Sunday 26 June 2016

Love, Sex and Magic


Looking for love nowadays feels both easier and harder than ever. It's easier in the sense that there is so many more ways to connect to people, not just in your community, but around the world. It's harder in the sense that, with the rise of technology, where you can find out any answer to any question, there is a need for immediacy, and this has filtered through to the sexual landscape we live in. I feel like all anyone wants these days is a shag, and they are not prepared to wait for it.

I've been on many dates trying to find the one. Wait, let me re-phrase that. I've been on many FIRST dates trying to find the one. In the past I think I inadvertently gave out mixed signals. I'd talk about wanting a relationship, then when they said “Do you want to come back to mine, I'd say” “Yeah alright, sounds good” People translate come back to mine as sex, but I translate come back to mine as come back to mine. Do you know what I mean? I'm honest and I say what I mean. If I say let's go back to yours, I don't mean let's have sex. If I wanted to have sex with you, I'd try to awkwardly say back at mine or yours “Sooooooo … do you wanna *cough cough* you know … do the deed” As lame as that sounds, you see, I've never fully had sex. I've tried a couple of times, but never went through with it. I've just not felt comfortable enough. I'd love to find someone who is willing to have some patience when it comes to sex. Now that doesn't mean, we take the smallest steps in the world when it comes to intimacy. It also doesn't mean I don't love a good flirt. What it means is that when it comes having the best sexual experience, it won't happen immediately, so let's just take our time and practice, as we get to know each other more and more, and like each other more and more, it'll get so much better. I fear though that this situation is unrealistic. No one seems to truly understand. They say they do, but they never follow through in reality.

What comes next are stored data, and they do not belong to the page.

(* ===== verification/RequestVars.v ===== *)
(** * Request values and templates ([src/src/utils/request.rs], [apisix_vars.rs])

    Query and cookie pairs with their lookup and removal, the variables of a
    request, the template parser and the limiter keys built from them.  The
    [http] crate's URIs and header maps are a type class. *)

From Stdlib Require Import ZArith Lia Ascii.
From stdpp Require Import base tactics strings pretty option list.
From S2P Require Import Prelude Errors GraphStore Utf8 EtcdKeys Hosts Config.

Open Scope Z_scope.

(** ** Text operations of the standard library *)

(** The UTF-8 encodings of [char::is_whitespace], by length. *)
Definition ws1 (a : ascii) : bool := between 9 13 (byte_val a) || (byte_val a =? 32).
Definition ws2 (a b : ascii) : bool := (byte_val a =? 0xC2) && ((byte_val b =? 0x85) || (byte_val b =? 0xA0)).
Definition ws3 (a b c : ascii) : bool :=
  ((byte_val a =? 0xE1) && (byte_val b =? 0x9A) && (byte_val c =? 0x80)) ||
  ((byte_val a =? 0xE2) && (byte_val b =? 0x80) &&
     (between 0x80 0x8A (byte_val c) || (byte_val c =? 0xA8) || (byte_val c =? 0xA9) || (byte_val c =? 0xAF))) ||
  ((byte_val a =? 0xE2) && (byte_val b =? 0x81) && (byte_val c =? 0x9F)) ||
  ((byte_val a =? 0xE3) && (byte_val b =? 0x80) && (byte_val c =? 0x80)).

(** What follows a leading whitespace character. *)
Definition ws_rest (s : string) : option string :=
  match s with
  | String a r1 =>
    if ws1 a then Some r1
    else match r1 with
         | String b r2 =>
           if ws2 a b then Some r2
           else match r2 with
                | String c r3 => if ws3 a b c then Some r3 else None
                | EmptyString => None
                end
         | EmptyString => None
         end
  | EmptyString => None
  end.

Fixpoint trim_start (s : string) : string :=
  match s with
  | String a r1 =>
    if ws1 a then trim_start r1
    else match r1 with
         | String b r2 =>
           if ws2 a b then trim_start r2
           else match r2 with
                | String c r3 => if ws3 a b c then trim_start r3 else s
                | EmptyString => s
                end
         | EmptyString => s
         end
  | EmptyString => s
  end.

Fixpoint trim_end (s : string) : string :=
  match s with
  | String a s' =>
    let t := trim_end s' in
    if bool_decide (ws_rest (String a t) = Some "") then "" else String a t
  | EmptyString => ""
  end.

(** [str::trim]. *)
Definition trim (s : string) : string := trim_end (trim_start s).

(** [str::split] on a character. *)
Fixpoint split_char (c : ascii) (s : string) : list string :=
  match s with
  | EmptyString => [""]
  | String a s' =>
    if bool_decide (a = c) then "" :: split_char c s'
    else match split_char c s' with
         | h :: t => String a h :: t
         | [] => [str1 a]
         end
  end.

(** [str::rfind] of a character: what precedes its last occurrence. *)
Fixpoint before_last (c : ascii) (s : string) : option string :=
  match s with
  | EmptyString => None
  | String a s' =>
    match before_last c s' with
    | Some l => Some (String a l)
    | None => if bool_decide (a = c) then Some "" else None
    end
  end.

(** [str::replace] of a character. *)
Fixpoint replace_char (c d : ascii) (s : string) : string :=
  match s with
  | EmptyString => ""
  | String a s' => String (if bool_decide (a = c) then d else a) (replace_char c d s')
  end.

(** ** The [http] crate

    A [HeaderValue] is its bytes.  The laws are the documented behaviour of
    [Uri::from_str], [HeaderValue::to_str] and the header map. *)

Class HttpTypes : Type := {
  Uri : Type;
  uri_parse : string -> Result Uri string;
  uri_path : Uri -> string;
  uri_query : Uri -> option string;
  uri_host : Uri -> option string;
  uri_scheme : Uri -> option string;
  uri_path_and_query : Uri -> option string;
  HeaderMap : Type;
  headers_get_all : HeaderMap -> string -> list string;
  headers_remove : HeaderMap -> string -> HeaderMap;
  headers_append : HeaderMap -> string -> string -> Result HeaderMap string;
  to_str : string -> option string;
  value_parse : string -> Result string string;
}.

Class HttpLaws `{HttpTypes} : Type := {
  header_name : string -> string;
  visible : ascii -> bool;
  visible_pairs : visible "=" = true /\ visible ";" = true /\ visible " " = true;
  to_str_spec v : to_str v = if str_forall visible v then Some v else None;
  value_parse_ok s v : value_parse s = Ok v -> v = s;
  get_all_remove h n m : headers_get_all (headers_remove h n) m =
    if bool_decide (header_name m = header_name n) then [] else headers_get_all h m;
  get_all_append h n v h' m : headers_append h n v = Ok h' ->
    headers_get_all h' m = if bool_decide (header_name m = header_name n) then (headers_get_all h m ++ [v])%list
                           else headers_get_all h m;
  uri_path_chars u : contains_char "?" (uri_path u) = false /\ contains_char "#" (uri_path u) = false;
  uri_query_chars u q : uri_query u = Some q -> contains_char "#" q = false;
  uri_parse_path p u : starts_with p "/" = true -> contains_char "?" p = false -> contains_char "#" p = false ->
    uri_parse p = Ok u -> uri_path u = p /\ uri_query u = None;
  uri_parse_query p q u : starts_with p "/" = true -> contains_char "?" p = false -> contains_char "#" p = false ->
    contains_char "#" q = false -> uri_parse (p +:+ "?" +:+ q) = Ok u -> uri_path u = p /\ uri_query u = Some q;
}.

Abbreviation cookie_header := "cookie".
Abbreviation host_header := "host".

Section http.
Context `{HttpTypes}.

Record RequestHeader : Type := { method : string; uri : Uri; headers : HeaderMap }.
#[export] Instance eta_RequestHeader : Eta RequestHeader := fun r => Build_RequestHeader (method r) (uri r) (headers r).

(** What a Pingora session tells about its connections: the TLS digest, the
    peer and local addresses as text. *)
Record Session : Type := {
  req_header : RequestHeader;
  ssl_digest : bool;
  client_ip : option string;
  client_port : option Z;
  server_addr : option string;
}.

(** ** Pairs *)

Definition pair_of (seg : string) : string * string :=
  match split_once "=" seg with Some (n, v) => (trim n, trim v) | None => (seg, "") end.

Definition split_pairs (s : string) (sep : ascii) : list (string * string) :=
  pair_of <$> List.filter (fun s => negb (bool_decide (s = ""))) (trim <$> split_char sep s).

(** [find(|(n, _)| *n == name).map(|(_, v)| v)] *)
Definition find_value (name : string) (l : list (string * string)) : option string :=
  snd <$> List.find (fun nv => bool_decide (nv.1 = name)) l.

Definition render_pair (nv : string * string) : string :=
  if bool_decide (nv.2 = "") then nv.1 else nv.1 +:+ "=" +:+ nv.2.

Definition retain_pairs (name : string) (l : list (string * string)) : list string :=
  render_pair <$> List.filter (fun nv => negb (bool_decide (nv.1 = name))) l.

Definition get_query_value (req : RequestHeader) (name : string) : option string :=
  match uri_query (uri req) with
  | Some query => find_value name (split_pairs query "&")
  | None => None
  end.

Definition remove_query_from_header (req : RequestHeader) (name : string) : Result RequestHeader string :=
  match uri_query (uri req) with
  | Some query =>
    let query := String.concat "&" (retain_pairs name (split_pairs query "&")) in
    let new_path := uri_path (uri req) in
    let new_path := if bool_decide (query = "") then new_path else new_path +:+ "?" +:+ query in
    let? u := uri_parse new_path in Ok (req <| uri := u |>)
  | None => Ok req
  end.

Definition get_req_header_value (req : RequestHeader) (key : string) : option string :=
  head (headers_get_all (headers req) key) ≫= to_str.

(** The pairs of every Cookie field that is text. *)
Definition cookie_pairs (req : RequestHeader) : list (string * string) :=
  concat ((fun value => split_pairs value ";") <$> omap to_str (headers_get_all (headers req) cookie_header)).

Definition get_cookie_value (req : RequestHeader) (cookie_name : string) : option string :=
  find_value cookie_name (cookie_pairs req).

Fixpoint text_values (vs : list string) : ProxyResult (list string) :=
  match vs with
  | [] => Ok []
  | v :: vs' =>
    match to_str v with
    | Some s => let? rest := text_values vs' in Ok (s :: rest)
    | None => Err (Validation "Cookie header is not valid text")
    end
  end.

Definition retained_cookies (cookie_name : string) (values : list string) : list string :=
  List.filter (fun value => negb (bool_decide (value = "")))
    ((fun value => String.concat "; " (retain_pairs cookie_name (split_pairs value ";"))) <$> values).

Definition append_cookie (h : HeaderMap) (value : string) : ProxyResult HeaderMap :=
  let? value := map_err (fun e => Validation ("Failed to rebuild Cookie header: " +:+ e)) (value_parse value) in
  map_err (fun e => Validation ("Failed to rebuild Cookie header: " +:+ e)) (headers_append h cookie_header value).

Definition remove_cookie_from_header (req : RequestHeader) (cookie_name : string) : ProxyResult RequestHeader :=
  let? values := text_values (headers_get_all (headers req) cookie_header) in
  let? h := try_fold append_cookie (headers_remove (headers req) cookie_header) (retained_cookies cookie_name values) in
  Ok (req <| headers := h |>).

(** [get_request_host] *)
Definition get_request_host (req : RequestHeader) : option string :=
  let from_header :=
    match head (headers_get_all (headers req) host_header) ≫= to_str with
    | Some host_str =>
      if starts_with host_str "[" then
        match split_once "]" host_str with
        | Some (l, _) => Some (l +:+ "]")
        | None => Some host_str
        end
      else match before_last ":" host_str with Some l => Some l | None => Some host_str end
    | None => None
    end in
  match uri_host (uri req) with
  | Some host => if bool_decide (host = "") then from_header else Some host
  | None => from_header
  end.

Definition resolve_request_var (req : RequestHeader) (is_tls : bool) (name : string) : option string :=
  match strip_prefix "arg_" name with
  | Some arg => Some (default "" (get_query_value req arg))
  | None =>
    match strip_prefix "http_" name with
    | Some header => Some (default "" (get_req_header_value req (replace_char "_" "-" header)))
    | None =>
      if bool_decide (name = "uri") then Some (uri_path (uri req))
      else if bool_decide (name = "request_uri") then Some (default (uri_path (uri req)) (uri_path_and_query (uri req)))
      else if bool_decide (name = "query_string") then Some (default "" (uri_query (uri req)))
      else if bool_decide (name = "host") then Some (default "" (get_request_host req))
      else if bool_decide (name = "scheme") then Some (default (if is_tls then "https" else "http") (uri_scheme (uri req)))
      else if bool_decide (name = "request_method") then Some (method req)
      else None
    end
  end.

Another problem I seem to have is with protection. A lot of people don't seem to want to wear it. I do everything protected. This doesn't mean I think you're infected. This means that with the rise of STI's nowadays, I'm not willing to take that risk with ANYONE on the PLANET. If we, down the line, end up in a relationship and are totally comfortable and trustworthy, then of course we can leave it, but even then, do we really have to? Does it really make that much of a difference? I wouldn't know if it does, but I wouldn't think so.

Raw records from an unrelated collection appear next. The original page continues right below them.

(* ===== verification/Limiting.v ===== *)
(** * Shared parts of the limiter plugins ([src/src/plugins/limiting.rs])

    Backend and key vocabularies, rejections ([core/plugin/mod.rs]) and the
    selection of [rules] entries.  The bounded map is [Shards]. *)

From Stdlib Require Import ZArith Lia Ascii.
From stdpp Require Import base tactics strings option list.
From S2P Require Import Prelude Errors GraphStore RequestVars.

Open Scope Z_scope.

Definition LIMIT_REQ_OVERFLOW : string := "__pingsix_limit_req_overflow__".
Definition LIMIT_CONN_OVERFLOW : string := "__pingsix_limit_conn_overflow__".
Definition LIMIT_COUNT_OVERFLOW : string := "__pingsix_limit_count_overflow__".

(** ** Rejections *)

Record Rejection : Type := {
  status : Z;
  body : option string;
  content_type : option string;
  rejection_headers : list (string * string);
  close_connection : bool;
}.
#[export] Instance eta_Rejection : Eta Rejection := fun r =>
  Build_Rejection (status r) (body r) (content_type r) (rejection_headers r) (close_connection r).

Definition Rejection_new (status : Z) : Rejection :=
  {| status := status; body := None; content_type := None; rejection_headers := []; close_connection := false |}.
Definition with_body (b : string) (self : Rejection) : Rejection := self <| body := Some b |>.
Definition with_content_type (c : string) (self : Rejection) : Rejection := self <| content_type := Some c |>.
Definition with_headers (hs : list (string * string)) (self : Rejection) : Rejection :=
  self <| rejection_headers := (rejection_headers self ++ hs)%list |>.
Definition with_close_connection (self : Rejection) : Rejection := self <| close_connection := true |>.

Inductive FilterVerdict : Type := Continue | Reject (r : Rejection).

(** [rejection] *)
Definition rejection (status : Z) (body : option string) (extra_headers : list (string * string)) : Rejection :=
  let value := with_headers extra_headers (Rejection_new status) in
  match body with
  | Some b => with_content_type "text/plain" (with_body b value)
  | None => value
  end.

Record RejectPolicy : Type := { code : Z; msg : option string }.

(** [StatusCode::from_u16] takes three-digit codes. *)
Definition reject_status (self : RejectPolicy) : Z :=
  if (100 <=? code self) && (code self <=? 999) then code self else 503.
Definition policy_rejection (self : RejectPolicy) : Rejection := rejection (reject_status self) (msg self) [].

(** ** Vocabularies *)

Inductive Policy : Type := Local | Redis | RedisCluster.
Inductive CountPolicy : Type := CountLocal | CountRedis | CountRedisCluster | CountRedisSentinel.
Inductive KeyType : Type := Var | VarCombination.
Inductive CountKeyType : Type := CountVar | CountVarCombination | Constant | Head | Cookie.

Definition ensure_local (self : Policy) (plugin : string) : ProxyResult unit :=
  match self with
  | Local => Ok ()
  | _ => Err (Validation (plugin +:+ " policy 'redis'/'redis-cluster' requires a distributed backend; only 'local' is supported"))
  end.

Definition count_ensure_local (self : CountPolicy) (plugin : string) : ProxyResult unit :=
  match self with
  | CountLocal => Ok ()
  | _ => Err (Validation (plugin +:+ " policy 'redis'/'redis-cluster'/'redis-sentinel' requires a distributed backend; only 'local' is supported"))
  end.

Definition default_rejected_code : Z := 503.

(** The field validators, as acceptance. *)
Definition validate_key (key : string) : bool := negb (bool_decide (trim key = "")).
Definition validate_rejected_msg (msg : option string) : bool :=
  match msg with Some m => negb (bool_decide (m = "")) | None => true end.
Definition validate_rejected_code (code : Z) : bool := (200 <=? code) && (code <=? 599).

(** ** Rules *)

Section rules.
Context `{HttpTypes} {R S : Type}.

(** A template without a placeholder selects nothing. *)
Definition resolve_rule_key (session : Session) (rule_key : string) : option string :=
  if contains_char "$" rule_key then Some (render_apisix_request_template session rule_key) else None.

Fixpoint select_from (index : nat) (session : Session) (rules : list R) (rule_key : R -> string)
    (selection : nat -> R -> string -> S) : list S :=
  match rules with
  | [] => []
  | rule :: rules =>
    let rest := select_from (index + 1) session rules rule_key selection in
    match resolve_rule_key session (rule_key rule) with
    | Some key => selection index rule key :: rest
    | None => rest
    end
  end.

Definition select_rules (session : Session) (rules : list R) (rule_key : R -> string)
    (selection : nat -> R -> string -> S) : option (list S) :=
  match select_from 0 session rules rule_key selection with
  | [] => None
  | selected => Some selected
  end.

Lemma elem_of_select_from index session rules rule_key selection x :
  x ∈ select_from index session rules rule_key selection ->
  exists i rule key, rules !! i = Some rule /\ resolve_rule_key session (rule_key rule) = Some key /\
    x = selection (index + i)%nat rule key.
Proof.
  revert index. induction rules as [|rule rules IH]; intros index; simpl; [by intros ?%not_elem_of_nil|].
  assert (x ∈ select_from (index + 1) session rules rule_key selection -> exists i rule0 key, (rule :: rules) !! i = Some rule0 /\
    resolve_rule_key session (rule_key rule0) = Some key /\ x = selection (index + i)%nat rule0 key) as Hrest.
  { intros (i & r & key & Hi & Hk & ->)%IH. exists (Datatypes.S i), r, key. split_and!; try done. f_equal. lia. }
  destruct (resolve_rule_key session (rule_key rule)) as [key|] eqn:E; [|exact Hrest].
  intros [->|Hx]%elem_of_cons; [|auto]. exists 0%nat, rule, key. split_and!; try done. by rewrite Nat.add_0_r.
Qed.

(** The rules a request must satisfy are exactly those whose template has a
    placeholder; there are none only when no template has one. *)
Lemma select_rules_elem session rules rule_key selection l x :
  select_rules session rules rule_key selection = Some l -> x ∈ l ->
  exists i rule key, rules !! i = Some rule /\ resolve_rule_key session (rule_key rule) = Some key /\ x = selection i rule key.
Proof. unfold select_rules. case_match eqn:E; [done|]. intros [= <-]. rewrite <-E. apply elem_of_select_from. Qed.

Lemma select_rules_none session rules rule_key selection :
  select_rules session rules rule_key selection = None <-> Forall (fun r => contains_char "$" (rule_key r) = false) rules.
Proof.
  unfold select_rules. generalize 0%nat. induction rules as [|r rules IH]; intros n; simpl; [done|].
  unfold resolve_rule_key at 1. rewrite Forall_cons. destruct (contains_char "$" (rule_key r)); [by split; [|intros [? _]]|].
  rewrite (IH (n + 1)%nat). tauto.
Qed.

End rules.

All this talk of sex really dilutes what should be at the heart of a relationship, and as corny as this sounds, it's love (oh god cringe, i'm a big softie). Sex shouldn't be the be all and end all. Of course you need to find the other person physically very attractive but that doesn't mean you need to rush to have sex. Love is about more than sex. It's about someone's personality, having fun, getting to know each others hobbies and passions etc.


We, and I'm including myself in this, need to stop judging everyone so harshly, and give people a chance. You never know who might come round the corner. Not everyone is going to look like a model. This doesn't mean you need to drop your standards. I love a guy who keeps fit for example. All it means is, if someone has a certain hang up or less than perfect aspect or aspects, don't dump them immediately. In this time we live in, we need to be more caring for each other, and less excluding. The world needs love, we need love, I need love.